** Opening Records supplied block **

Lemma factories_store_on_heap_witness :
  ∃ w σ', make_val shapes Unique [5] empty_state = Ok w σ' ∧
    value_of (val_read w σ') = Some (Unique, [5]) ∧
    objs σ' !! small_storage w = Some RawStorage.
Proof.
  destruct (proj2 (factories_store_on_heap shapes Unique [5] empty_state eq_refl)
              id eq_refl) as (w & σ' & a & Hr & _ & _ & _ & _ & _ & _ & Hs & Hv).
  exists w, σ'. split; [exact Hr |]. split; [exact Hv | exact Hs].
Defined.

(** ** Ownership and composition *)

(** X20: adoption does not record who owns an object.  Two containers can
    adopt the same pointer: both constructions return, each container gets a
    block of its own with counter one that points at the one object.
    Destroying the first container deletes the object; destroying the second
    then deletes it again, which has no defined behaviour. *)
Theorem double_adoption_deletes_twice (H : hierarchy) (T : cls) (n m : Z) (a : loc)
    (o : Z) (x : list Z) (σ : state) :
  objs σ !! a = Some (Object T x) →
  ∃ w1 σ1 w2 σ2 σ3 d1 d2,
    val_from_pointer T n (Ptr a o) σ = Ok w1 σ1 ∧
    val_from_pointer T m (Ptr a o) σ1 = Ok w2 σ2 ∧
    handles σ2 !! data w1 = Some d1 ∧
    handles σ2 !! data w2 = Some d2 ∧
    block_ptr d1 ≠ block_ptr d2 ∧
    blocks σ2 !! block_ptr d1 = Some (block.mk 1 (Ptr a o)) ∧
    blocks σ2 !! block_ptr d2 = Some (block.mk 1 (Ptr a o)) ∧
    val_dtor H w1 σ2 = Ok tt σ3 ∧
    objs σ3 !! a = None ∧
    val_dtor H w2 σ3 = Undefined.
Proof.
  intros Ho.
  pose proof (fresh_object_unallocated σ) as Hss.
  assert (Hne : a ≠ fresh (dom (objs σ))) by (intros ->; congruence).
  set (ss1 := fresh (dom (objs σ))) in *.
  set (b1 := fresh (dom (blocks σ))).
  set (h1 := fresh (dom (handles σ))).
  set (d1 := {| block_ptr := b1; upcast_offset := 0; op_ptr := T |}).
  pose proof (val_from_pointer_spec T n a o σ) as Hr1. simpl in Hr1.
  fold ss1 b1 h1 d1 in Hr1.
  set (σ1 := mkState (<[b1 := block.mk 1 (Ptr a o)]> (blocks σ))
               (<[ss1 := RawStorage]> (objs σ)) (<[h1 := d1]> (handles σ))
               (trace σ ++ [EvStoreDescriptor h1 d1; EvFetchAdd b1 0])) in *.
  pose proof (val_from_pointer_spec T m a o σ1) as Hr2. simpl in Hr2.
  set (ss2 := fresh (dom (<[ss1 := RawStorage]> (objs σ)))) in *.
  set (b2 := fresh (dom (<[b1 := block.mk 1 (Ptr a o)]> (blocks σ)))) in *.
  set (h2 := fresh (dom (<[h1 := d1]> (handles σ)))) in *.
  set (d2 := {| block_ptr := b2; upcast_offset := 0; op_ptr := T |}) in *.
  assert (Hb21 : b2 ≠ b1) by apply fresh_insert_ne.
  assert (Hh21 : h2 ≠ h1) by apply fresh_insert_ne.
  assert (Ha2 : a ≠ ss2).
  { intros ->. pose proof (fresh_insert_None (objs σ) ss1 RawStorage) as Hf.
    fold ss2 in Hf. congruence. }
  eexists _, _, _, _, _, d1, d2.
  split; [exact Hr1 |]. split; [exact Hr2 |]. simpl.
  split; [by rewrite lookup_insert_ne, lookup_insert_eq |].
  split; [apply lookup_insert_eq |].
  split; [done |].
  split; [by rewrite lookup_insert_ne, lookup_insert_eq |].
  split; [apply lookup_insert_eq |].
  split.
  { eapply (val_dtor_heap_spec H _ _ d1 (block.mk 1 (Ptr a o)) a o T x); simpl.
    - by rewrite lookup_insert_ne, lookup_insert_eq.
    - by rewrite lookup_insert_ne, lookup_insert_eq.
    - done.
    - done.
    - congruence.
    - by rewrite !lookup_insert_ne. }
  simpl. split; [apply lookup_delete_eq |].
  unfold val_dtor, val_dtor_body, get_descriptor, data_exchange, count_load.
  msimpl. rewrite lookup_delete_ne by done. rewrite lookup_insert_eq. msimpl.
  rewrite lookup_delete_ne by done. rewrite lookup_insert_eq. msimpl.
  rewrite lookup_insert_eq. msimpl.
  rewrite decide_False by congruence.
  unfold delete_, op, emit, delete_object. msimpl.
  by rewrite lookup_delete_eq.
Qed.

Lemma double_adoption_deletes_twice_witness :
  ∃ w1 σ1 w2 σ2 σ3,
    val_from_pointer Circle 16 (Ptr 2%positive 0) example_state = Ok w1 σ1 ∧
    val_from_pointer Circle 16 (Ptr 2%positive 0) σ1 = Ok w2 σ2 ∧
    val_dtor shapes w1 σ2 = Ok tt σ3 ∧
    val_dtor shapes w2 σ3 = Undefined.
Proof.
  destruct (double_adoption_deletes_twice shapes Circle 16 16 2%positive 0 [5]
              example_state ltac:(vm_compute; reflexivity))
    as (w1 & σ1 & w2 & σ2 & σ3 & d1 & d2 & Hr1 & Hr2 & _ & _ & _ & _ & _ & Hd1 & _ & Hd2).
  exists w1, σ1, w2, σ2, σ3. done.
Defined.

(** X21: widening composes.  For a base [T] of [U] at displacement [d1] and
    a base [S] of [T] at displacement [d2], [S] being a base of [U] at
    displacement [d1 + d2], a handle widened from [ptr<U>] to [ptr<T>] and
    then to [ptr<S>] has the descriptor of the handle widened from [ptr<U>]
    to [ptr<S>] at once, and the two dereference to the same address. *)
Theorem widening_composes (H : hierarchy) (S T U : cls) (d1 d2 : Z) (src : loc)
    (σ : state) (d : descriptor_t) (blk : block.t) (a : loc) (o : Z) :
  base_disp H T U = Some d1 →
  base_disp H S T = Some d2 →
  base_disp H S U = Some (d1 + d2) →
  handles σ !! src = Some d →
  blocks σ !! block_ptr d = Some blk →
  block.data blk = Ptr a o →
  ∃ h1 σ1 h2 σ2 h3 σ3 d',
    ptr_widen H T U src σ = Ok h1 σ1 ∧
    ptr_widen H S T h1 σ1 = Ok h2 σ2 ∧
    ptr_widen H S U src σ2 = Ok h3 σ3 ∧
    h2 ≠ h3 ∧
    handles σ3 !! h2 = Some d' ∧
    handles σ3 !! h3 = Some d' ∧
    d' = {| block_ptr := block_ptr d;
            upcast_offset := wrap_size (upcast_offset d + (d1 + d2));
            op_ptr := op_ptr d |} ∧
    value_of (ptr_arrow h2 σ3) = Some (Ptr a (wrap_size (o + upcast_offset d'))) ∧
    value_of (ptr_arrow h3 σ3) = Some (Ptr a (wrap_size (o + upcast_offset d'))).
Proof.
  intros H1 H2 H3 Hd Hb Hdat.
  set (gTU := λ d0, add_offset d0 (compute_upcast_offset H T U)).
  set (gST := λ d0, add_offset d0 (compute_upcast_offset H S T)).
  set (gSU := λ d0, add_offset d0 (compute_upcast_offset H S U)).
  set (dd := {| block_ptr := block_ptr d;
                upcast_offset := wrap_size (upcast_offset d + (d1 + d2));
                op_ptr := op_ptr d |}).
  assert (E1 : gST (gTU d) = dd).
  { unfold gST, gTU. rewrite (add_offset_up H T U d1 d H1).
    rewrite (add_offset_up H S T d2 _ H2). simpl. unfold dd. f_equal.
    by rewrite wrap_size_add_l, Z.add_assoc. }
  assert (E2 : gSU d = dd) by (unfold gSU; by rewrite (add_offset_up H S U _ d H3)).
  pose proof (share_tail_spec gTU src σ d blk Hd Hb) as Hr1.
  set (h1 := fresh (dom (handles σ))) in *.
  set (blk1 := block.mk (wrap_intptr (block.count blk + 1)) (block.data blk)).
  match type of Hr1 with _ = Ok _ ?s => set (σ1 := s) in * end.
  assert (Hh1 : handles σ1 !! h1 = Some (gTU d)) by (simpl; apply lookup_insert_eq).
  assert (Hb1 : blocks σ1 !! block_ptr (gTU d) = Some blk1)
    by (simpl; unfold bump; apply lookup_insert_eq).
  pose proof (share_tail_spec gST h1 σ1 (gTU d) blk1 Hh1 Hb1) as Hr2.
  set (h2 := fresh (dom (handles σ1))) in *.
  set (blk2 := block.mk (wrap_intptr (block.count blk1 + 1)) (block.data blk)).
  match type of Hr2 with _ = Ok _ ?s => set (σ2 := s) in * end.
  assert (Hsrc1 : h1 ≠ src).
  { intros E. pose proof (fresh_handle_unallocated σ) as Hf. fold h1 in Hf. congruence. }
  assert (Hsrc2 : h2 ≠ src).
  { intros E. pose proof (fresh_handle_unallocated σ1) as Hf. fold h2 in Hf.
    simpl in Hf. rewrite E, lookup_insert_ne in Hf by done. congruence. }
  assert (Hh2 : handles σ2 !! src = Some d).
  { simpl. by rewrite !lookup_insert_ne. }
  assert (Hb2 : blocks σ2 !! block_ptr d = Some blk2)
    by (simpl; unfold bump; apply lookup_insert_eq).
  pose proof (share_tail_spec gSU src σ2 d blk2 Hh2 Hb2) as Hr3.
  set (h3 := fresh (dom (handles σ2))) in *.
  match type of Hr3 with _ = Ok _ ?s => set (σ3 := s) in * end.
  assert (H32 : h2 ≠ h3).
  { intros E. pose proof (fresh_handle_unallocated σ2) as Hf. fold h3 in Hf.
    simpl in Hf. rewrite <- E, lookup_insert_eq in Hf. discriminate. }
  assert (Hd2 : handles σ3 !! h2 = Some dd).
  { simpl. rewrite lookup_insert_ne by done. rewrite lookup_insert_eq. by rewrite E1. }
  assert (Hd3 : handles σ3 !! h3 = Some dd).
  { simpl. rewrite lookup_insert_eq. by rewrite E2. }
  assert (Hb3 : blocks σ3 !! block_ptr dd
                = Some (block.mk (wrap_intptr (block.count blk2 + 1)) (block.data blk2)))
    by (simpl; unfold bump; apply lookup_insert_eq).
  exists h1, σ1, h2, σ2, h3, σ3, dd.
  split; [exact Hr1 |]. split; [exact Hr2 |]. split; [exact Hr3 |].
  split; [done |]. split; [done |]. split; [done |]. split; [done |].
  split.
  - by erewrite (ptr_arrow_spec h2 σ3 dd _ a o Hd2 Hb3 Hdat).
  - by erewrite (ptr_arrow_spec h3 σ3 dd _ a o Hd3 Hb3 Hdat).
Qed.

** Closing Records supplied block **

Work task
Return the span of lines in the data above that opens at the line with "then to [ptr<S>]" and closes at the line with "base_disp H S T = Some d2 →", exactly, ends included, nothing else.

Written answer
    then to [ptr<S>] has the descriptor of the handle widened from [ptr<U>]
    to [ptr<S>] at once, and the two dereference to the same address. *)
Theorem widening_composes (H : hierarchy) (S T U : cls) (d1 d2 : Z) (src : loc)
    (σ : state) (d : descriptor_t) (blk : block.t) (a : loc) (o : Z) :
  base_disp H T U = Some d1 →
  base_disp H S T = Some d2 →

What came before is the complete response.